Start of Block

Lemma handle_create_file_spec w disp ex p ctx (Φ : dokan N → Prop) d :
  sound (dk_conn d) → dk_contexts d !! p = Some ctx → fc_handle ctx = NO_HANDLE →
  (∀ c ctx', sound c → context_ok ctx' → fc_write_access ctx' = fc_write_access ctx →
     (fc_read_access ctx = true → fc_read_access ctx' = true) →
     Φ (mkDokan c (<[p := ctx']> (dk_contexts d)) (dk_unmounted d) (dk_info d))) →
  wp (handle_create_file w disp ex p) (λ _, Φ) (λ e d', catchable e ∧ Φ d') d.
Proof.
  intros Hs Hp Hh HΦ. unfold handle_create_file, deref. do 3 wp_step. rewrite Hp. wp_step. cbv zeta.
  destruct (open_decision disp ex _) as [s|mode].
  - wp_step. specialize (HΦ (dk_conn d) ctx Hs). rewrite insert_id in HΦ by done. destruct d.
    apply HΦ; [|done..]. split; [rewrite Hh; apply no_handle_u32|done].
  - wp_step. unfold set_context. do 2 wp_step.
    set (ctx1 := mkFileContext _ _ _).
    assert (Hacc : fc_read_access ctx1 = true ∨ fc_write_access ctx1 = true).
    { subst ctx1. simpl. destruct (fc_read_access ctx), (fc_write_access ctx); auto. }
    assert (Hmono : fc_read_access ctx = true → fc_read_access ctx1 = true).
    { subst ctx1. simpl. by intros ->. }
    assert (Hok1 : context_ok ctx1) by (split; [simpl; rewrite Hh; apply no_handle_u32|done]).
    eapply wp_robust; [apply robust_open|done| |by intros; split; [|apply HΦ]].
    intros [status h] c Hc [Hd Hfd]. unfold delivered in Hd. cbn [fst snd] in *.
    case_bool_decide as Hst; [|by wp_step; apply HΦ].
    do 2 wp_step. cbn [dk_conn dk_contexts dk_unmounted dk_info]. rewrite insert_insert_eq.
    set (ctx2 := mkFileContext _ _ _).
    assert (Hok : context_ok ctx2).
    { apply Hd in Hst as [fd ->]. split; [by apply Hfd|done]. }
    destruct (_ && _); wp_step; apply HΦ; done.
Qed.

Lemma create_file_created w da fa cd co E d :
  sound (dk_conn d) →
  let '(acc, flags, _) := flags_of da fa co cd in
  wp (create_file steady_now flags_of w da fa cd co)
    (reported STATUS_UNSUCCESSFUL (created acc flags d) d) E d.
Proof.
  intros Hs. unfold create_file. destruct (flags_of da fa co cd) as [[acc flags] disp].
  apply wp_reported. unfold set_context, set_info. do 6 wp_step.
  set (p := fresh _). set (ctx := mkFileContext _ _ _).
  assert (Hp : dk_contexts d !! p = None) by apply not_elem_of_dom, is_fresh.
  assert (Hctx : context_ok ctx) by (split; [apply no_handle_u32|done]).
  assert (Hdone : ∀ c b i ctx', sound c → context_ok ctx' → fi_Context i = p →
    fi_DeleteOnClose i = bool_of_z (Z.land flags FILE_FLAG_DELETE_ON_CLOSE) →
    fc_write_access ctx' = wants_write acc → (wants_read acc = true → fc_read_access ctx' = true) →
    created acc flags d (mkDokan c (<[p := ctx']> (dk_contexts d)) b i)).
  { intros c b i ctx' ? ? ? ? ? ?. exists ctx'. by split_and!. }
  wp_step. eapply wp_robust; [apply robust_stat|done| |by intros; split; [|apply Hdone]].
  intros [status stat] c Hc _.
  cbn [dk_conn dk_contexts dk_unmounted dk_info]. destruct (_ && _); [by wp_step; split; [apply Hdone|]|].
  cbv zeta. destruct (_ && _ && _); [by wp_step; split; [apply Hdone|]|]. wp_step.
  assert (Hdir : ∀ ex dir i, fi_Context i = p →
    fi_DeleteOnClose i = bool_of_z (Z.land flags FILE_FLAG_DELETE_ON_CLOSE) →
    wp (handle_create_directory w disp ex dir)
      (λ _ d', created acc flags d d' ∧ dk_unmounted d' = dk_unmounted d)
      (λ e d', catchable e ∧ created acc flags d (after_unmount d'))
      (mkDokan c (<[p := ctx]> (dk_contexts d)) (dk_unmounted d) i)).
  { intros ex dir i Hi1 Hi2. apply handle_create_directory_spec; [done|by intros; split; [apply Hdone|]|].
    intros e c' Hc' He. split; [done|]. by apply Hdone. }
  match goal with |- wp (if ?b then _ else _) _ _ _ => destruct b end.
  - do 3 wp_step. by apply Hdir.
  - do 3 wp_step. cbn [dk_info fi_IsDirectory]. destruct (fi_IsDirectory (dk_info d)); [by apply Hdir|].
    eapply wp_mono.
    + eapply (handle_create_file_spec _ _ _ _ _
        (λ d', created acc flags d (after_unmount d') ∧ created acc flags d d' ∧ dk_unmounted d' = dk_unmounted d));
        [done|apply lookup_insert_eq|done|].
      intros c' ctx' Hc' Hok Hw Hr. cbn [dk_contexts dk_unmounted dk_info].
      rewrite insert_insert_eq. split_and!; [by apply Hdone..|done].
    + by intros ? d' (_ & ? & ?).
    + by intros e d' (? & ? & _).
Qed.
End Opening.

End of Block
Start of Block

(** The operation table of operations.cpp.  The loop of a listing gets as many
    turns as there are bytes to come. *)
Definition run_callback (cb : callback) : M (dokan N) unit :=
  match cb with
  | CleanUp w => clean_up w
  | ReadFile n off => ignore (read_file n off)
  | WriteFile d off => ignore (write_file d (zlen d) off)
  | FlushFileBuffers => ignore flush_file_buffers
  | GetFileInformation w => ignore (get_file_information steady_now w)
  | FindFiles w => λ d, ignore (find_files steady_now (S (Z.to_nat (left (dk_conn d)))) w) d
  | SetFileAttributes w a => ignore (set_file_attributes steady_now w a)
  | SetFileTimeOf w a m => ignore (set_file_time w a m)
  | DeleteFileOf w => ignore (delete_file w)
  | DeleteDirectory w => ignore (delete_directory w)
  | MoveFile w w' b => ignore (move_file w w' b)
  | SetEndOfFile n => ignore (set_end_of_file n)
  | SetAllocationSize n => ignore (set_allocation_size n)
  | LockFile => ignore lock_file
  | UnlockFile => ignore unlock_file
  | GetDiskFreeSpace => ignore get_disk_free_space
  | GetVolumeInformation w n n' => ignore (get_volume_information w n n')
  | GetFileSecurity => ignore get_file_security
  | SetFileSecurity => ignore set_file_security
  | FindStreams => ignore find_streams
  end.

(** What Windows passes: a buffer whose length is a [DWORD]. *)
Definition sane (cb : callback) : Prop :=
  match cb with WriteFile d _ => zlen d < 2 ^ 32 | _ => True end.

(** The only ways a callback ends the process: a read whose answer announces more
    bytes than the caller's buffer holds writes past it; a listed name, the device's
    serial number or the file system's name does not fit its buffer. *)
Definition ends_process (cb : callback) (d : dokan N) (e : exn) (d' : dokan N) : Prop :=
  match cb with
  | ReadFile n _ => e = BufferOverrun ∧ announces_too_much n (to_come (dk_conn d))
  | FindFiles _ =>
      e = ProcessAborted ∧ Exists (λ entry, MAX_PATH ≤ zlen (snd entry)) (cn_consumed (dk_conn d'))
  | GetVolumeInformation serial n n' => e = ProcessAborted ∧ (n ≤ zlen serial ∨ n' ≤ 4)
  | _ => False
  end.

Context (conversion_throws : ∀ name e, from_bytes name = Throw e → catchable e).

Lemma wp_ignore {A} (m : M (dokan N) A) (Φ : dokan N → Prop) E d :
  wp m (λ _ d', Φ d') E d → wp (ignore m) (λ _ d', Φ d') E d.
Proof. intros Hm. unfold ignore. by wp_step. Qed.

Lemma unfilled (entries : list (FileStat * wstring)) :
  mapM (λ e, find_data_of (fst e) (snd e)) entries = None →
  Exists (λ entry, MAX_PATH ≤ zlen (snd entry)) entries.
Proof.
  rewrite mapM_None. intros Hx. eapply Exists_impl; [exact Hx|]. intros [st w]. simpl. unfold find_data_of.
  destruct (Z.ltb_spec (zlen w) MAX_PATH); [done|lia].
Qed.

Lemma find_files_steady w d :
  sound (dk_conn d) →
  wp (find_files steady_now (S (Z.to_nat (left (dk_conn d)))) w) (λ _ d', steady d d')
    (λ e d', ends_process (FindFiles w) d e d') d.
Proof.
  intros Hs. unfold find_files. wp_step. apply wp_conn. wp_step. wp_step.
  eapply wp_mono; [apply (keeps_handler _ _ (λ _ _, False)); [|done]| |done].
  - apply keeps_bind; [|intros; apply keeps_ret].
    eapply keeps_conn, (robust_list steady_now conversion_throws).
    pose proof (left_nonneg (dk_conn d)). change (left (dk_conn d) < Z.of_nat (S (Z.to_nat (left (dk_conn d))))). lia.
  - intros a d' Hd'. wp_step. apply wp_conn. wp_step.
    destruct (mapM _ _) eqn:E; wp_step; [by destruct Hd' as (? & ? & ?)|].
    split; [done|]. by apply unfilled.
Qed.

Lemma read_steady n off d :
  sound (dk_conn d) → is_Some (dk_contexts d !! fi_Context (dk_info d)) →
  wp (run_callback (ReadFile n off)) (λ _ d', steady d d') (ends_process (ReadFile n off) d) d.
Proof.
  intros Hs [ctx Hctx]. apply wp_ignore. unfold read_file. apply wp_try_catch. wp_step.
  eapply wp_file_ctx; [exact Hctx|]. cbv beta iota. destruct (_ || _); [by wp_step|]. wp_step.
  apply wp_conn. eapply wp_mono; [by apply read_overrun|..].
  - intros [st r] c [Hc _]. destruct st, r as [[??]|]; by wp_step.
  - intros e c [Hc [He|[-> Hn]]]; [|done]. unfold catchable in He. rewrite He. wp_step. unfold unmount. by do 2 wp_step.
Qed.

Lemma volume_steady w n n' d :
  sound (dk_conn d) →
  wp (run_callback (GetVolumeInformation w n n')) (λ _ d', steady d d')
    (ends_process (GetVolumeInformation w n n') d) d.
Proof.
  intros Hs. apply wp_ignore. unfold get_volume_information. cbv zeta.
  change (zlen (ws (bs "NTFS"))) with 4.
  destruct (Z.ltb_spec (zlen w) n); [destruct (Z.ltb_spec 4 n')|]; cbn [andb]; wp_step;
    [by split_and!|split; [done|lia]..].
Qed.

End of Block

▸ **Activity**:
Find how many lines of the material include the string "entries". Nothing but the number should be given.

▸ **Response to the task**:
3